— Task goal —
All of the entries below must be copied out exactly.

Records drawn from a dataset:
****************

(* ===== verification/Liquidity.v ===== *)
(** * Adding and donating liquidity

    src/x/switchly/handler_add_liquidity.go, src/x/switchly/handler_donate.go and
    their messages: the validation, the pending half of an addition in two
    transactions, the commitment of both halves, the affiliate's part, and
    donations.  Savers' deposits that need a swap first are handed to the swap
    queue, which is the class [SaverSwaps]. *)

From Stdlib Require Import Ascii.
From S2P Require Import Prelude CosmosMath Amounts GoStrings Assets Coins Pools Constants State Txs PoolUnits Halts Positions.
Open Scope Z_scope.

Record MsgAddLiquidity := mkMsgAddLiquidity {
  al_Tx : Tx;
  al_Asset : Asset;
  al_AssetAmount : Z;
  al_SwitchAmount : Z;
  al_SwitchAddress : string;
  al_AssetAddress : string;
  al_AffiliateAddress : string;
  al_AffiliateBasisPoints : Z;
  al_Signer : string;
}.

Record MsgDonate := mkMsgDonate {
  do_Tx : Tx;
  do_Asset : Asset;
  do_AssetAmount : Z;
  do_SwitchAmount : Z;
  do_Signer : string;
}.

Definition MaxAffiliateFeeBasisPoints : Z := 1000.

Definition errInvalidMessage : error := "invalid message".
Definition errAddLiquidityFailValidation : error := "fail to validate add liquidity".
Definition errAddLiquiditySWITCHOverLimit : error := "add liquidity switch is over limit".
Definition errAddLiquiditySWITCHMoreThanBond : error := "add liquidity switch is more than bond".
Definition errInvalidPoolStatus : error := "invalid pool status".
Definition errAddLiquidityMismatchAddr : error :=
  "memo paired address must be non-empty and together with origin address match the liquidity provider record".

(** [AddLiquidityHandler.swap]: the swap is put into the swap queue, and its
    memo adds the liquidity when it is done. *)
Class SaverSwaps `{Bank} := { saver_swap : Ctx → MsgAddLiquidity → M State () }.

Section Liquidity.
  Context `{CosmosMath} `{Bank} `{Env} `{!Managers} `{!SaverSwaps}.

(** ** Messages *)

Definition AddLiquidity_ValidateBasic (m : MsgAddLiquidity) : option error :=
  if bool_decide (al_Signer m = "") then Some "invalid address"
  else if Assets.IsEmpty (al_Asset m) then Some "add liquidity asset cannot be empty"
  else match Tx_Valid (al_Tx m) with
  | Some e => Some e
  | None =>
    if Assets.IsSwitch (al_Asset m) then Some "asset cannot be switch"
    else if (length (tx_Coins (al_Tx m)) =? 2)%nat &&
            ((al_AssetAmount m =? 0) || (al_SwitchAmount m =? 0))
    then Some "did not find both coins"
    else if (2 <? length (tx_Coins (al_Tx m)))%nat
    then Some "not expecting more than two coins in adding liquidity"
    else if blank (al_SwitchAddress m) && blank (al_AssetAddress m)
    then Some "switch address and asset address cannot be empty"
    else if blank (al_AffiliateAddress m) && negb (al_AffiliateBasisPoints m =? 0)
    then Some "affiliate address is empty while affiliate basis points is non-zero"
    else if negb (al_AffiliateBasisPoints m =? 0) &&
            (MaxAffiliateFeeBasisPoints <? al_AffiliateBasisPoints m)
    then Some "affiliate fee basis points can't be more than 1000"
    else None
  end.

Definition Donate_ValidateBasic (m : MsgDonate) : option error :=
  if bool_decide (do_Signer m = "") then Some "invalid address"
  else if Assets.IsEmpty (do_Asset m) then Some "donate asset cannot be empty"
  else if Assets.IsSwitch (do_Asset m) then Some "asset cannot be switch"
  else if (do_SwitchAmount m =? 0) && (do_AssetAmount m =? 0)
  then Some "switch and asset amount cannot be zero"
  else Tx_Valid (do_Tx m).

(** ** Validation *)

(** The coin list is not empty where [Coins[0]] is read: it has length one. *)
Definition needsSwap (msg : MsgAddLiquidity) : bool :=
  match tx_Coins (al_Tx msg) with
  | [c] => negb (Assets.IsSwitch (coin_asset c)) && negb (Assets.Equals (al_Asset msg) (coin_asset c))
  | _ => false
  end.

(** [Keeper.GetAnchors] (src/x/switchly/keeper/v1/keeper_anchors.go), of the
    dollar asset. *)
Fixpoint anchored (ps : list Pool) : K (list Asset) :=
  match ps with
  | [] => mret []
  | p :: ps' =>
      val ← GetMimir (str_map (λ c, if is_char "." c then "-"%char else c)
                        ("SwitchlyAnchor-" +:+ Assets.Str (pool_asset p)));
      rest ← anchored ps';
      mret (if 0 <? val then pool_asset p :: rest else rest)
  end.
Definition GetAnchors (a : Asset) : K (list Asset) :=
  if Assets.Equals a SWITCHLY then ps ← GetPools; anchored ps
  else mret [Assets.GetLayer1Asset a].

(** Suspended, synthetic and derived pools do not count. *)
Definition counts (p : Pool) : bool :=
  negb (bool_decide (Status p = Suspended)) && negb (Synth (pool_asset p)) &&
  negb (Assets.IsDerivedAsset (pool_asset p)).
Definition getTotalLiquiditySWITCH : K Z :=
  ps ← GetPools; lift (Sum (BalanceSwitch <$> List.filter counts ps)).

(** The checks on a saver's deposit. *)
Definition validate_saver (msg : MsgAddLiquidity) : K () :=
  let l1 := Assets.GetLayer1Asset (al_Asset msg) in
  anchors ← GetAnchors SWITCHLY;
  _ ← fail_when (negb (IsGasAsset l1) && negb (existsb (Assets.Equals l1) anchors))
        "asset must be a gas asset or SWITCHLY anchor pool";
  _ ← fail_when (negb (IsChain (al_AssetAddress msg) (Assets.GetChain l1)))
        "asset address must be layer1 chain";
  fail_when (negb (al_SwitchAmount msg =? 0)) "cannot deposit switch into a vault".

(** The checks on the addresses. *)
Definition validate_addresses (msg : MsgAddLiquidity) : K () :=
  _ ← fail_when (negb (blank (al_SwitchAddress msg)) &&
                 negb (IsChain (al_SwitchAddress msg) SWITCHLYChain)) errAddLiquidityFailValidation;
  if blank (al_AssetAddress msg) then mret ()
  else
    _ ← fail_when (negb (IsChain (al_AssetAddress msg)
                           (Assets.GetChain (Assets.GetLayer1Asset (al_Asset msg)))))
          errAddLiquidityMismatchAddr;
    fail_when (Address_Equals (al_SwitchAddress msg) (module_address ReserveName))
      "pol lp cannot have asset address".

****************

— Worked solution —
(* ===== verification/Liquidity.v ===== *)
(** * Adding and donating liquidity

    src/x/switchly/handler_add_liquidity.go, src/x/switchly/handler_donate.go and
    their messages: the validation, the pending half of an addition in two
    transactions, the commitment of both halves, the affiliate's part, and
    donations.  Savers' deposits that need a swap first are handed to the swap
    queue, which is the class [SaverSwaps]. *)

From Stdlib Require Import Ascii.
From S2P Require Import Prelude CosmosMath Amounts GoStrings Assets Coins Pools Constants State Txs PoolUnits Halts Positions.
Open Scope Z_scope.

Record MsgAddLiquidity := mkMsgAddLiquidity {
  al_Tx : Tx;
  al_Asset : Asset;
  al_AssetAmount : Z;
  al_SwitchAmount : Z;
  al_SwitchAddress : string;
  al_AssetAddress : string;
  al_AffiliateAddress : string;
  al_AffiliateBasisPoints : Z;
  al_Signer : string;
}.

Record MsgDonate := mkMsgDonate {
  do_Tx : Tx;
  do_Asset : Asset;
  do_AssetAmount : Z;
  do_SwitchAmount : Z;
  do_Signer : string;
}.

Definition MaxAffiliateFeeBasisPoints : Z := 1000.

Definition errInvalidMessage : error := "invalid message".
Definition errAddLiquidityFailValidation : error := "fail to validate add liquidity".
Definition errAddLiquiditySWITCHOverLimit : error := "add liquidity switch is over limit".
Definition errAddLiquiditySWITCHMoreThanBond : error := "add liquidity switch is more than bond".
Definition errInvalidPoolStatus : error := "invalid pool status".
Definition errAddLiquidityMismatchAddr : error :=
  "memo paired address must be non-empty and together with origin address match the liquidity provider record".

(** [AddLiquidityHandler.swap]: the swap is put into the swap queue, and its
    memo adds the liquidity when it is done. *)
Class SaverSwaps `{Bank} := { saver_swap : Ctx → MsgAddLiquidity → M State () }.

Section Liquidity.
  Context `{CosmosMath} `{Bank} `{Env} `{!Managers} `{!SaverSwaps}.

(** ** Messages *)

Definition AddLiquidity_ValidateBasic (m : MsgAddLiquidity) : option error :=
  if bool_decide (al_Signer m = "") then Some "invalid address"
  else if Assets.IsEmpty (al_Asset m) then Some "add liquidity asset cannot be empty"
  else match Tx_Valid (al_Tx m) with
  | Some e => Some e
  | None =>
    if Assets.IsSwitch (al_Asset m) then Some "asset cannot be switch"
    else if (length (tx_Coins (al_Tx m)) =? 2)%nat &&
            ((al_AssetAmount m =? 0) || (al_SwitchAmount m =? 0))
    then Some "did not find both coins"
    else if (2 <? length (tx_Coins (al_Tx m)))%nat
    then Some "not expecting more than two coins in adding liquidity"
    else if blank (al_SwitchAddress m) && blank (al_AssetAddress m)
    then Some "switch address and asset address cannot be empty"
    else if blank (al_AffiliateAddress m) && negb (al_AffiliateBasisPoints m =? 0)
    then Some "affiliate address is empty while affiliate basis points is non-zero"
    else if negb (al_AffiliateBasisPoints m =? 0) &&
            (MaxAffiliateFeeBasisPoints <? al_AffiliateBasisPoints m)
    then Some "affiliate fee basis points can't be more than 1000"
    else None
  end.

Definition Donate_ValidateBasic (m : MsgDonate) : option error :=
  if bool_decide (do_Signer m = "") then Some "invalid address"
  else if Assets.IsEmpty (do_Asset m) then Some "donate asset cannot be empty"
  else if Assets.IsSwitch (do_Asset m) then Some "asset cannot be switch"
  else if (do_SwitchAmount m =? 0) && (do_AssetAmount m =? 0)
  then Some "switch and asset amount cannot be zero"
  else Tx_Valid (do_Tx m).

(** ** Validation *)

(** The coin list is not empty where [Coins[0]] is read: it has length one. *)
Definition needsSwap (msg : MsgAddLiquidity) : bool :=
  match tx_Coins (al_Tx msg) with
  | [c] => negb (Assets.IsSwitch (coin_asset c)) && negb (Assets.Equals (al_Asset msg) (coin_asset c))
  | _ => false
  end.

(** [Keeper.GetAnchors] (src/x/switchly/keeper/v1/keeper_anchors.go), of the
    dollar asset. *)
Fixpoint anchored (ps : list Pool) : K (list Asset) :=
  match ps with
  | [] => mret []
  | p :: ps' =>
      val ← GetMimir (str_map (λ c, if is_char "." c then "-"%char else c)
                        ("SwitchlyAnchor-" +:+ Assets.Str (pool_asset p)));
      rest ← anchored ps';
      mret (if 0 <? val then pool_asset p :: rest else rest)
  end.
Definition GetAnchors (a : Asset) : K (list Asset) :=
  if Assets.Equals a SWITCHLY then ps ← GetPools; anchored ps
  else mret [Assets.GetLayer1Asset a].

(** Suspended, synthetic and derived pools do not count. *)
Definition counts (p : Pool) : bool :=
  negb (bool_decide (Status p = Suspended)) && negb (Synth (pool_asset p)) &&
  negb (Assets.IsDerivedAsset (pool_asset p)).
Definition getTotalLiquiditySWITCH : K Z :=
  ps ← GetPools; lift (Sum (BalanceSwitch <$> List.filter counts ps)).

(** The checks on a saver's deposit. *)
Definition validate_saver (msg : MsgAddLiquidity) : K () :=
  let l1 := Assets.GetLayer1Asset (al_Asset msg) in
  anchors ← GetAnchors SWITCHLY;
  _ ← fail_when (negb (IsGasAsset l1) && negb (existsb (Assets.Equals l1) anchors))
        "asset must be a gas asset or SWITCHLY anchor pool";
  _ ← fail_when (negb (IsChain (al_AssetAddress msg) (Assets.GetChain l1)))
        "asset address must be layer1 chain";
  fail_when (negb (al_SwitchAmount msg =? 0)) "cannot deposit switch into a vault".

(** The checks on the addresses. *)
Definition validate_addresses (msg : MsgAddLiquidity) : K () :=
  _ ← fail_when (negb (blank (al_SwitchAddress msg)) &&
                 negb (IsChain (al_SwitchAddress msg) SWITCHLYChain)) errAddLiquidityFailValidation;
  if blank (al_AssetAddress msg) then mret ()
  else
    _ ← fail_when (negb (IsChain (al_AssetAddress msg)
                           (Assets.GetChain (Assets.GetLayer1Asset (al_Asset msg)))))
          errAddLiquidityMismatchAddr;
    fail_when (Address_Equals (al_SwitchAddress msg) (module_address ReserveName))
      "pol lp cannot have asset address".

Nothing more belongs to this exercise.